Residents of Zuarungu in the Bolga East District of the Upper East Region, Upper West Region as well as Jumapo in the Eastern Region have asked the Ministry of Education to compel the University of Cape Coast (UCC) to complete its abandoned Satellite campuses in their respective regions.
The residents, in separate interviews, expressed disappointment about the way the University had neglected the Satellite campus projects initiated by the former Vice-Chancellor (VC), Prof. Domwini Dabiri Kuupole’s administration since 2016.
They alleged that the projects were awarded to various contractors and work started smoothly under the former VC have all been abandoned when a the new VC, Prof. Joseph Ghartey Ampiah took over the affairs of the university.
Some of them have questioned the reasons why the immediate past VC, Prof Ampiah decided to abandon such praiseworthy projects that the university started before he was appointed.
According to them, the issue of the abandoned projects by the University for the past few years now, has been a cause of concern and therefore, it was time for the education minister to step in and make sure those projects were completed to stop distance learning students from travelling from these regions to Cape Coast for educational reasons.
The residents also noted that completing those projects will not only give distance learning students their peace of mind but will also provide jobs for the locals within those areas.
The Zuarungu project site which was awarded to a contractor in 2015 at the cost of about GH₵ 13 million showed that the project has since been abandoned even though it was 80 percent complete.

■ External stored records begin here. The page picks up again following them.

(** The keys and children of the sibling go to the child. *)
Lemma transfer_ok :
  length lits = MIN_DEGREE → length rits = MIN_DEGREE →
  ∃ p' ld2 rd,
    (move_key a (length its1) l MIN_DEGREE;;
     sibd ← load r;
     transfer_items r 0 l (MIN_DEGREE + 1) (key_cnt sibd);;
     mret sibd) p = (Ok rd, p')
    ∧ heap_ok p' fl ∧ node_at p' l = Some ld2 ∧ key_cnt ld2 = MIN_DEGREE ∧ key_cnt rd = MIN_DEGREE
    ∧ node_rep d (Some a) (lits ++ m :: rits) (addr <$> lks ++ rks) (node_set_key_cnt MAX_DEGREE ld2)
    ∧ adopted p' l (lks ++ rks)
    ∧ (∀ b, b ≠ l → b ∉ addr <$> lks ++ rks → node_at p' b = node_at p b).
Proof using Hok Hnd Hr Hp Hl1 Hleaf.
  intros Hll Hrl. destruct pair_roots as (Hal & Har & Hlr). destruct max_degree as [HM Hm1].
  destruct pair_reps as ((nd & Ha & Hn) & (ld & Hl & Hln) & (rd & Hrd & Hrn) & _ & Hlk & Hrk).
  pose proof (nr_max _ _ _ _ _ Hn) as Hmax. rewrite length_app in Hmax. cbn [length] in Hmax.
  pose proof (nr_wf _ _ _ _ _ Hln) as Hlw.
  pose proof (nr_arity _ _ _ _ _ Hln) as Hla. pose proof (nr_arity _ _ _ _ _ Hrn) as Hra.
  rewrite length_fmap in Hla, Hra.
  run_ok by (eapply (move_slot_ok p a nd); [done|eapply nr_slot; [exact Hn|by apply list_lookup_middle]|lia|exact Hl
    |done|lia|by left]).
  set (ld1 := set_slot MIN_DEGREE (m, d) ld).
  pose proof (set_slot_shape MIN_DEGREE (m, d) ld) as Hsh1. fold ld1 in Hsh1.
  pose proof (ss_wf _ _ Hsh1 Hlw) as Hw1. pose proof (heap_ok_put _ _ _ ld1 _ Hp Hl) as Hp1.
  rewrite bind_load with (nd := rd) by (by rewrite node_at_put_ne). unfold transfer_items.
  rewrite (nr_cnt _ _ _ _ _ Hrn), Hrl.
  destruct (copy_slots (put l ld1 p) r rd l ld1 id (λ j, j + (MIN_DEGREE + 1))%nat MIN_DEGREE)
    as (ld2 & Hc & Hsh2 & Hs2 & Hs2'); [auto|by rewrite node_at_put_ne|apply node_at_put_eq|done| |intros; lia|].
  { intros j Hj. unfold id. split; [|lia]. destruct (lookup_lt_is_Some_2 rits j) as [k Hk]; [lia|].
    eexists. by eapply nr_slot. }
  pose proof (ss_wf _ _ Hsh2 Hw1) as Hw2. rewrite bind_assoc. run_ok by (exact Hc). rewrite put_put.
  pose proof (heap_ok_put _ _ _ ld2 _ Hp Hl) as Hp2. pose proof (same_shape_trans _ _ _ Hsh1 Hsh2) as Hsh.
  rewrite bind_assoc, (bind_load _ _ ld2) by apply node_at_put_eq.
  rewrite (ss_leaf _ _ Hsh), (nr_leaf _ _ _ _ _ Hln).
  assert (∀ ci, length ci = S MAX_DEGREE → (lks = [] → ci = child_index ld) →
    (∀ j, (j < length lks)%nat → ci !! j = child_index ld !! j) →
    (∀ j c, (addr <$> rks) !! j = Some c → ci !! (j + (MIN_DEGREE + 1))%nat = Some (to_index c)) →
    node_rep d (Some a) (lits ++ m :: rits) (addr <$> lks ++ rks) (node_set_key_cnt MAX_DEGREE (with_children ci ld2)))
    as Hrep.
  { intros ci Hci H0 H1 H2. rewrite fmap_app. rewrite <- Hll in H2.
    apply (node_rep_append _ _ lits (addr <$> lks) ld ld2); try done; try lia.
    - intros j Hj. rewrite Hs2' by lia. unfold ld1. rewrite slot_set_slot by (done || lia).
      by rewrite decide_False by lia.
    - rewrite Hs2' by lia. unfold ld1. rewrite Hll, slot_set_slot by (done || lia). by rewrite decide_True.
    - intros j k Hk. pose proof (lookup_lt_Some _ _ _ Hk). rewrite Hll, Hs2 by lia. by eapply nr_slot.
    - intros Hk%fmap_nil_inv. rewrite (proj1 Hleaf Hk). auto.
    - rewrite length_fmap. intros Hne. destruct Hra as [Hra|]; [|done]. apply fmap_nil_inv in Hra.
      destruct Hne. by rewrite (proj2 Hleaf Hra).
    - intros j. rewrite length_fmap. apply H1. }
  destruct Hla as [Hlks%fmap_nil_inv|Hla].
  - rewrite bool_decide_true by (by rewrite Hlks). rewrite bind_ret. pose proof (proj1 Hleaf Hlks) as Hrks.
    exists (put l ld2 p), ld2, rd. split_and!; [done|done|apply node_at_put_eq| | | | |].
    + by rewrite (ss_cnt _ _ Hsh), (nr_cnt _ _ _ _ _ Hln).
    + by rewrite (nr_cnt _ _ _ _ _ Hrn).
    + replace ld2 with (with_children (child_index ld2) ld2) by by destruct ld2.
      pose proof (ss_children _ _ Hsh) as ->. apply Hrep; [apply (wf_children _ Hlw)|done|done|].
      rewrite Hrks. by intros j c Hj.
    + rewrite Hlks, Hrks. by intros k Hk%elem_of_nil.
    + intros b Hb _. by rewrite node_at_put_ne by auto.
  - assert (rks ≠ []) as Hrne by (intros He; rewrite (proj2 Hleaf He) in Hla; done).
    destruct Hra as [Hra%fmap_nil_inv|Hra]; [done|]. rewrite Hrl in Hra. rewrite Hll in Hla.
    rewrite bool_decide_false by (intros He%fmap_nil_inv; rewrite He in Hla; done).
    pose proof inner_roots_NoDup as Hndr. rewrite fmap_app in Hndr. apply NoDup_app in Hndr as (_ & Hdis & Hndr).
    destruct (move_children (put l ld2 p) fl r rd l ld2 id (λ j, j + (MIN_DEGREE + 1))%nat (addr <$> rks))
      as (p' & ld3 & Hrun & Hp' & Hl3 & (ci & Hld3 & Hw3) & Hci & Hci' & Hmv & Hot);
      [done|auto|by rewrite node_at_put_ne|apply node_at_put_eq|done|intros; lia
      |rewrite length_fmap, Hra; lia|done| | | |].
    + intros (k & ? & Hk)%list_elem_of_fmap. by destruct (inner_live k) as (_ & _ & _ & ?); [set_solver|].
    + intros (k & ? & Hk)%list_elem_of_fmap. by destruct (inner_live k) as (_ & _ & ? & _); [set_solver|].
    + intros j c Hj. split; [by apply (nr_kids _ _ _ _ _ Hrn)|].
      apply list_elem_of_lookup_2 in Hj as (k & -> & Hk)%list_elem_of_fmap.
      destruct (inner_live k) as (? & _ & ? & _); [set_solver|]. by rewrite node_at_put_ne by auto.
    + rewrite length_fmap, Hra in Hrun. unfold id in Hrun. run_ok by (exact Hrun).
      exists p', ld3, rd. split_and!; [done|done|done| | | | |].
      * rewrite Hld3. cbn. by rewrite (ss_cnt _ _ Hsh), (nr_cnt _ _ _ _ _ Hln).
      * by rewrite (nr_cnt _ _ _ _ _ Hrn).
      * subst ld3. cbn in Hci, Hci'. apply Hrep; [apply (wf_children _ Hw3)| | |done].
        -- intros He. rewrite He in Hla. done.
        -- intros j Hj. rewrite Hci' by lia. by rewrite (ss_children _ _ Hsh).
      * intros k Hk. pose proof (inner_live k Hk) as ([kd Hkd] & _ & ? & _).
        apply elem_of_app in Hk as [Hk|Hk].
        -- rewrite Hot, node_at_put_ne; [by eapply kept_parent|auto|auto|].
           intros Hin. eapply Hdis; [by apply list_elem_of_fmap_2|done].
        -- rewrite Hkd. apply Hmv; [by apply list_elem_of_fmap_2|]. by rewrite node_at_put_ne by auto.
      * intros b Hb Hbn. rewrite fmap_app, not_elem_of_app in Hbn. rewrite Hot by naive_solver.
        by rewrite node_at_put_ne by auto.
Qed.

The huge three-storey building project which was almost at a completion level is now at the mercy of rains and has become a den for reptiles and over-grown weeds.
At Jumapo in the Eastern Region, another satellite campus which was also awarded to a contractor at a sum of over GH₵ 14 million and work was progressing has also been abandoned for the past four years now without reasons given to the residents.

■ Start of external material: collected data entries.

(* ===== verification/RemoveSpec.v ===== *)
(** * Removal from one layer

    The deletion [remove_1d] on a represented layer refines the deletion of
    the key from the list of keys in order: it returns, the tree stays
    balanced, and a key that is not there is reported with the exception of
    the source.  The keys of the layer have no next layers, as the source
    asserts of the keys it takes out. *)
From S2P Require Import Prelude Range RuleValue Mempool Node NodeLemmas Search Layer LayerSearch Trie TrieCheck Footprint Slots Insert LookupSpec Split Chain InsertLayer InsertRoot Decompress Integrity InsertSpec Build BuildSpec Balance Destroy Remove Rotate.
Local Open Scope Z_scope.

(** ** The abstract operation *)

Section without.
Context {V : Type}.
Implicit Types (x y : KeyInfo V) (l : list (KeyInfo V)) (k : Range1d).

Definition without k l : list (KeyInfo V) := filter (λ x, key x ≠ k) l.

Definition remove_result k l : result unit :=
  if bool_decide (k ∈ key <$> l) then Ok tt else Err (runtime_error (no_such_key k)).

Lemma without_app k l1 l2 : without k (l1 ++ l2) = without k l1 ++ without k l2.
Proof. apply filter_app. Qed.

Lemma without_id k l : k ∉ key <$> l → without k l = l.
Proof.
  intros Hk. unfold without. induction l as [|x l IH]; [done|]. cbn in Hk. apply not_elem_of_cons in Hk as [Hx Hk].
  rewrite filter_cons_True by done. by rewrite IH.
Qed.

(** A key of a layer occurs once. *)
Lemma sorted_key_once l1 x l2 :
  sorted_keys (l1 ++ x :: l2) → key x ∉ key <$> l1 ∧ key x ∉ key <$> l2.
Proof.
  intros (_ & [Hv Hs] & Hb)%sorted_app. apply StronglySorted_inv in Hs as [_ Hs].
  rewrite Forall_forall in Hs, Hv. pose proof (Hv x ltac:(left)) as Hx.
  split; intros (y & He & Hy)%list_elem_of_fmap.
  - pose proof (Hb y x Hy ltac:(left)) as Hlt. unfold key_before in Hlt. rewrite <- He in Hlt. lia.
  - pose proof (Hs y Hy) as Hlt. unfold key_before in Hlt. rewrite <- He in Hlt. lia.
Qed.

Lemma without_middle l1 x l2 : sorted_keys (l1 ++ x :: l2) → without (key x) (l1 ++ x :: l2) = l1 ++ l2.
Proof.
  intros [H1 H2]%sorted_key_once. rewrite without_app, without_id by done. f_equal.
  unfold without. rewrite filter_cons_False by (intros He; by apply He). by apply without_id.
Qed.

Lemma remove_result_in k l : k ∈ key <$> l → remove_result k l = Ok tt.
Proof. intros Hk. unfold remove_result. by rewrite bool_decide_true. Qed.

(** Keys around the part of a list that can hold the key do not matter. *)
Lemma remove_result_inner k l1 l l2 :
  k ∉ key <$> l1 → k ∉ key <$> l2 → remove_result k (l1 ++ l ++ l2) = remove_result k l.
Proof.
  intros H1 H2. unfold remove_result. rewrite !fmap_app.
  rewrite (bool_decide_ext _ (k ∈ key <$> l)); [done|]. rewrite !elem_of_app. tauto.
Qed.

Incidentally, the 2020 Auditor General’s (AG) revealed that the UCC had abandoned 14 projects valued at GH¢78.9million, funded from Internally Generated Fund (IGF) – with most of them left for about eight years.
The report said seven of the projects, which were delayed and abandoned in the bush completion stages of between 87 and 99 percent, had damaged air-conditioners, broken windows, rotten door-frames and other forms of severe deterioration.

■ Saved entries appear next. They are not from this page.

(** Rules of one range are not stored at the last level of several. *)
Lemma full_keys_short rs :
  (2 ≤ D)%nat → Forall (λ r, total_levels_required_cnt order r = Some 1%nat) rs → full_keys order rs = [].
Proof.
  intros HD Hlev. unfold full_keys. induction Hlev as [|r rs Hr _ IH]; [done|].
  assert (full_depth order r = false) as Hfull.
  { unfold full_depth. apply bool_decide_eq_false. rewrite Hr. intros [= ?]. lia. }
  rewrite filter_cons, decide_False; [done|by rewrite Hfull].
Qed.

(** C8. A tree built by insertions of rules that differ in the first field of the
    order only, after the removal of one of them: it answers every packet like
    the linear search through the rules with other ranges. *)
Theorem build_remove_classifies N rs r fuel :
  PATH_COMPRESSION = true → KEY_SIZE = 2%nat → is_valid (rv_default : V) = false → (2 ≤ D)%nat →
  order ≡ₚ seq 0 D → Forall rule_ok16 rs → Forall (λ r, is_valid (rvalue r) = true) rs →
  (∀ r r', r ∈ rs → r' ∈ rs → compatible (rule_keys order r) (rule_keys order r')) →
  Forall (λ r, total_levels_required_cnt order r = Some 1%nat) rs → r ∈ rs →
  Z.of_nat N ≤ INVALID_INDEX → (1 + nodes_needed 1 (length rs) ≤ N)%nat →
  (insert_fuel (1 + length rs) order ≤ fuel)%nat → (2 * length rs + 3 ≤ fuel)%nat →
  ∃ p p' p'' root root', Pool.DynamicMempool_ctor N = Ok p ∧ insert_rules fuel None order rs p = (Ok root, p')
    ∧ remove_rule fuel root order r p' = (Ok root', p'')
    ∧ ∀ v, length v = D → Forall (λ x, 0 ≤ x < 65536) v →
      search_vec fuel default_in_packet_position order root' v p''
      = (Ok (linear_search (filter (λ r', rule_keys order r' ≠ rule_keys order r) rs) v), p'').
Proof using Hok.
  intros HPC HK Hdef HD Hperm Hrs Hval Hc Hlev Hr Hfit Hneed Hfuel Hfuel2.
  destruct (order_facts order Hperm) as (Hlo & Hod & _).
  assert (1 ≤ D)%nat as HD1 by lia. assert (1 < N)%nat by (destruct rs; [by apply elem_of_nil in Hr|cbn in Hneed; lia]).
  destruct (build_run N order rs fuel) as (p & p' & fl & o & Hp & Hrun & Hst & Hl & Ht); try done; try lia.
  { rewrite full_keys_short by done. constructor. }
  assert (Forall (λ r, length (trim order r) = 1%nat) rs) as Htr.
  { rewrite Forall_forall in Hrs, Hlev |- *. intros r' Hr'. rewrite (trim_length HK order Hlo HD1 Hod) by apply Hrs, Hr'.
    unfold levels. by rewrite Hlev. }
  assert (∀ r', r' ∈ rs → trim order r' = trim order r ↔ rule_keys order r' = rule_keys order r) as Hkeys.
  { rewrite Forall_forall in Hrs. intros r' Hr'. split; intros He.
    - apply (trim_determines HK order Hlo HD1 Hod); [by apply Hrs|by apply Hrs|by apply Hc|]. rewrite He. apply prefix_take.
    - apply (trim_keys HK order Hlo HD1 Hod); [apply Hrs, Hr'|apply Hrs, Hr|done]. }
  destruct (removed_run p' fl (1 + length rs) o rs r fuel) as (p'' & fl'' & o'' & Hrem & Hst'' & Ht'');
    [done..|by intros ->; cbn in Hl; lia|done|lia|].
  exists p, p', p'', (g_addr <$> o), (g_addr <$> o''). split_and!; [done..|]. intros v Hlv Hv.
  rewrite <- (filter_iff_in (λ r', trim order r' ≠ trim order r) (λ r', rule_keys order r' ≠ rule_keys order r) rs)
    by (intros r' Hr'; by rewrite Hkeys).
  eapply stored_lookup; try done.
  - by apply Forall_filter_in.
  - by apply Forall_filter_in.
  - intros r1 r2 [_ H1]%list_elem_of_filter [_ H2]%list_elem_of_filter. by apply Hc.
Qed.
End RemoveRule.

(** ** Removals from concrete trees *)

Module RemoveRuleExample.
Import LookupSpec.Example InsertSpec.InsertExample BuildSpec.BuildExample Balance.BalanceExample.
#[local] Existing Instance cfg3.

Definition prefix_rule : rule_spec_t RuleValueInt := rule3 (exact16 1) any16 any16 1 2.

Definition prefix_path : list path_item :=
  match (search_path 20 (Some (g_addr built_tree)) order3 prefix_rule 0 built.2).1 with Ok l => l | Err _ => [] end.

Definition prefix_end : path_item := default (0, 0, 0)%nat (last prefix_path).

Definition prefix_next : ptr :=
  match (get_next_layer prefix_end.1.2 prefix_end.2 built.2).1 with Ok (Some z) => z | _ => 0%nat end.

(** The rule is a prefix of three others; removing it clears its value. *)
Lemma remove_rule_clears_witness :
  length prefix_path = 1%nat
  ∧ ∃ p', remove_rule 20 (Some (g_addr built_tree)) order3 prefix_rule built.2 = (Ok (Some (g_addr built_tree)), p')
    ∧ tree_at p' order3 (Some (g_addr built_tree))
        (t_insert (length prefix_path) (rule_keys order3 prefix_rule) rv_default (Some (abs built_tree))) 10 22.
Proof.
  split; [vm_compute; reflexivity|].
  apply (remove_rule_clears built.2 order3 (Some (g_addr built_tree)) (Some (abs built_tree)) 9 22 prefix_rule
    prefix_path prefix_end.1.1 prefix_end.1.2 prefix_end.2 prefix_next 20);
    [reflexivity|exact dims3|exact built_tree_at|by apply Nat.leb_le| |by apply Nat.leb_le| | |].
  - split; [done|]. by repeat constructor.
  - vm_compute. reflexivity.
  - vm_compute. reflexivity.
  - vm_compute. reflexivity.
Defined.

(** Ten rules are inserted and one is removed. *)
Lemma build_remove_classifies_witness :
  linear_search rules10 [7; 0; 0] = RuleValueInt_ctor 1 7
  ∧ ∃ p p' p'' root root', Pool.DynamicMempool_ctor 300 = Ok p ∧ insert_rules 120 None order3 rules10 p = (Ok root, p')
    ∧ remove_rule 120 root order3 (rule3 (exact16 7) any16 any16 1 7) p' = (Ok root', p'')
    ∧ ∀ v, length v = D → Forall (λ x, 0 ≤ x < 65536) v →
      search_vec 120 default_in_packet_position order3 root' v p''
      = (Ok (linear_search (filter (λ r', rule_keys order3 r' ≠ rule_keys order3 (rule3 (exact16 7) any16 any16 1 7)) rules10) v), p'').
Proof.
  split; [vm_compute; reflexivity|].
  apply (build_remove_classifies order3 300 rules10 (rule3 (exact16 7) any16 any16 1 7) 120); try reflexivity;
    [by apply Nat.leb_le|exact rules10_ok| | | | | | | |].
  - by repeat constructor.
  - exact rules10_compatible.
  - by repeat constructor.
  - by left.
  - done.
  - apply Nat.leb_le. vm_compute. reflexivity.
  - apply Nat.leb_le. vm_compute. reflexivity.
  - apply Nat.leb_le. vm_compute. reflexivity.
Defined.
End RemoveRuleExample.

Further reviews disclosed that the University’s College of Distance Education spent almost GH¢3million on hiring conference rooms for training due to a five percent delay in completing a designated training centre – a training resort and conference centre at Agona Nyakrom for the university.
Some of the projects include construction of the School of Agriculture Complex; a 3-storey project for the School of Graduate Studies; Science Faculty Annex; School of Business building; student union complex; a 1-storey student study structure for School of Medical Sciences; a classroom block, administration block and library block, a laboratory and an estate road – all for the School of Medical Sciences, and many other projects outside the university campus.